● Problem to solve: Within the records, find every line that includes the word "keep" and copy it.

● Collected data entries:
Lemma handleMouseMove_within_bounds (videoWidth videoHeight : number)
  (l : CropOverlay.Layout) (g : CropOverlay.Gesture) (clientX clientY : number)
  (r : CropArea) :
  CropOverlay.minSize <= videoWidth -> CropOverlay.minSize <= videoHeight ->
  CropOverlay.handleMouseMove videoWidth videoHeight l g clientX clientY
    = Some (Some r) ->
  within_bounds videoWidth videoHeight r.
Proof.
  intros HW HH. unfold CropOverlay.handleMouseMove.
  destruct (CropOverlay.initialArea g) as [a|] eqn:Ha; [|discriminate].
  simpl.
  destruct (_ /? _) as [dx|]; [|discriminate].
  destruct (_ /? _) as [dy|]; [|discriminate].
  intros [= Hr]. eapply updateGesture_within_bounds; eauto.
Qed.

Lemma handleCropInputBlur_within_bounds (m : VideoFile) (a r : CropArea)
  (field : PropertyPanel.Field) (input : option string) :
  within_bounds (vwidth m) (vheight m) a ->
  PropertyPanel.handleCropInputBlur (Some a) (Some m) field input = Some r ->
  within_bounds (vwidth m) (vheight m) r.
Proof.
  unfold within_bounds, CropOverlay.minSize, PropertyPanel.handleCropInputBlur.
  intros Ha.
  destruct input as [[|c str]|]; try discriminate.
  destruct (PropertyPanel.parseInt _) as [parsed|]; [|discriminate].
  generalize (Math_round parsed). intros v [= <-].
  destruct field; simpl; repeat split; minmax.
Qed.

(** Crop-region edits keep the Rectangle invariant, one by one and
    therefore in any sequence. *)
Lemma crop_edit_within_bounds (m : VideoFile) (a : CropArea) (ed : CropEdit) :
  CropOverlay.minSize <= vwidth m -> CropOverlay.minSize <= vheight m ->
  within_bounds (vwidth m) (vheight m) a ->
  within_bounds (vwidth m) (vheight m) (crop_edit m a ed).
Proof.
  intros HW HH Ha. destruct ed as [g dx dy|field input]; cbn [crop_edit].
  - destruct (CropOverlay.updateGesture _ _ _ _ _) as [r|] eqn:E; [|exact Ha].
    eapply updateGesture_within_bounds; eauto.
  - destruct (PropertyPanel.handleCropInputBlur _ _ _ _) as [r|] eqn:E; [|exact Ha].
    eapply handleCropInputBlur_within_bounds; eauto.
Qed.

Lemma crop_edits_within_bounds (m : VideoFile) (eds : list CropEdit) (a : CropArea) :
  CropOverlay.minSize <= vwidth m -> CropOverlay.minSize <= vheight m ->
  within_bounds (vwidth m) (vheight m) a ->
  within_bounds (vwidth m) (vheight m) (fold_left (crop_edit m) eds a).
Proof.
  intros HW HH. revert a.
  induction eds as [|ed eds IH]; intros a Ha; simpl.
  - exact Ha.
  - apply IH. now apply crop_edit_within_bounds.
Qed.

(** The pointer gestures of the overlay box keep the invariant too. *)
Lemma dragTo_within_bounds (p : OverlayVideo.Props) (posX posY deltaX deltaY : number) :
  let W := OverlayVideo.mainVideoWidth p in
  let H := OverlayVideo.mainVideoHeight p in
  within_bounds W H (OverlayVideo.position p) ->
  within_bounds W H (OverlayVideo.dragTo p posX posY deltaX deltaY).
Proof.
  unfold within_bounds, CropOverlay.minSize, OverlayVideo.dragTo; simpl.
  generalize (Math_round (posX + deltaX)) (Math_round (posY + deltaY)).
  intros nx ny Hp. repeat split; minmax.
Qed.

Lemma resizeTo_within_bounds (p : OverlayVideo.Props) (w0 h0 deltaX deltaY : number) :
  let W := OverlayVideo.mainVideoWidth p in
  let H := OverlayVideo.mainVideoHeight p in
  within_bounds W H (OverlayVideo.position p) ->
  within_bounds W H (OverlayVideo.resizeTo p w0 h0 deltaX deltaY).
Proof.
  unfold within_bounds, CropOverlay.minSize, OverlayVideo.resizeTo; simpl.
  generalize (Math_round (w0 + deltaX)) (Math_round (h0 + deltaY)).
  intros nw nh Hp. repeat split; minmax.
Qed.

(** Numeric edits of the overlay placement only keep the edited field
    non-negative. *)
Lemma handleOverlayChange_field (pos r : OverlayPosition) (m : VideoFile)
  (field : PropertyPanel.Field) (v : number) :
  PropertyPanel.handleOverlayChange (Some pos) (Some m) field
    (PropertyPanel.VNumber v) = Some r ->
  r = PropertyPanel.set_field field (Math_max 0 v) pos.
Proof. simpl. now intros [= <-]. Qed.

● Solution to this problem:
(** Crop-region edits keep the Rectangle invariant, one by one and
(** The pointer gestures of the overlay box keep the invariant too. *)
(** Numeric edits of the overlay placement only keep the edited field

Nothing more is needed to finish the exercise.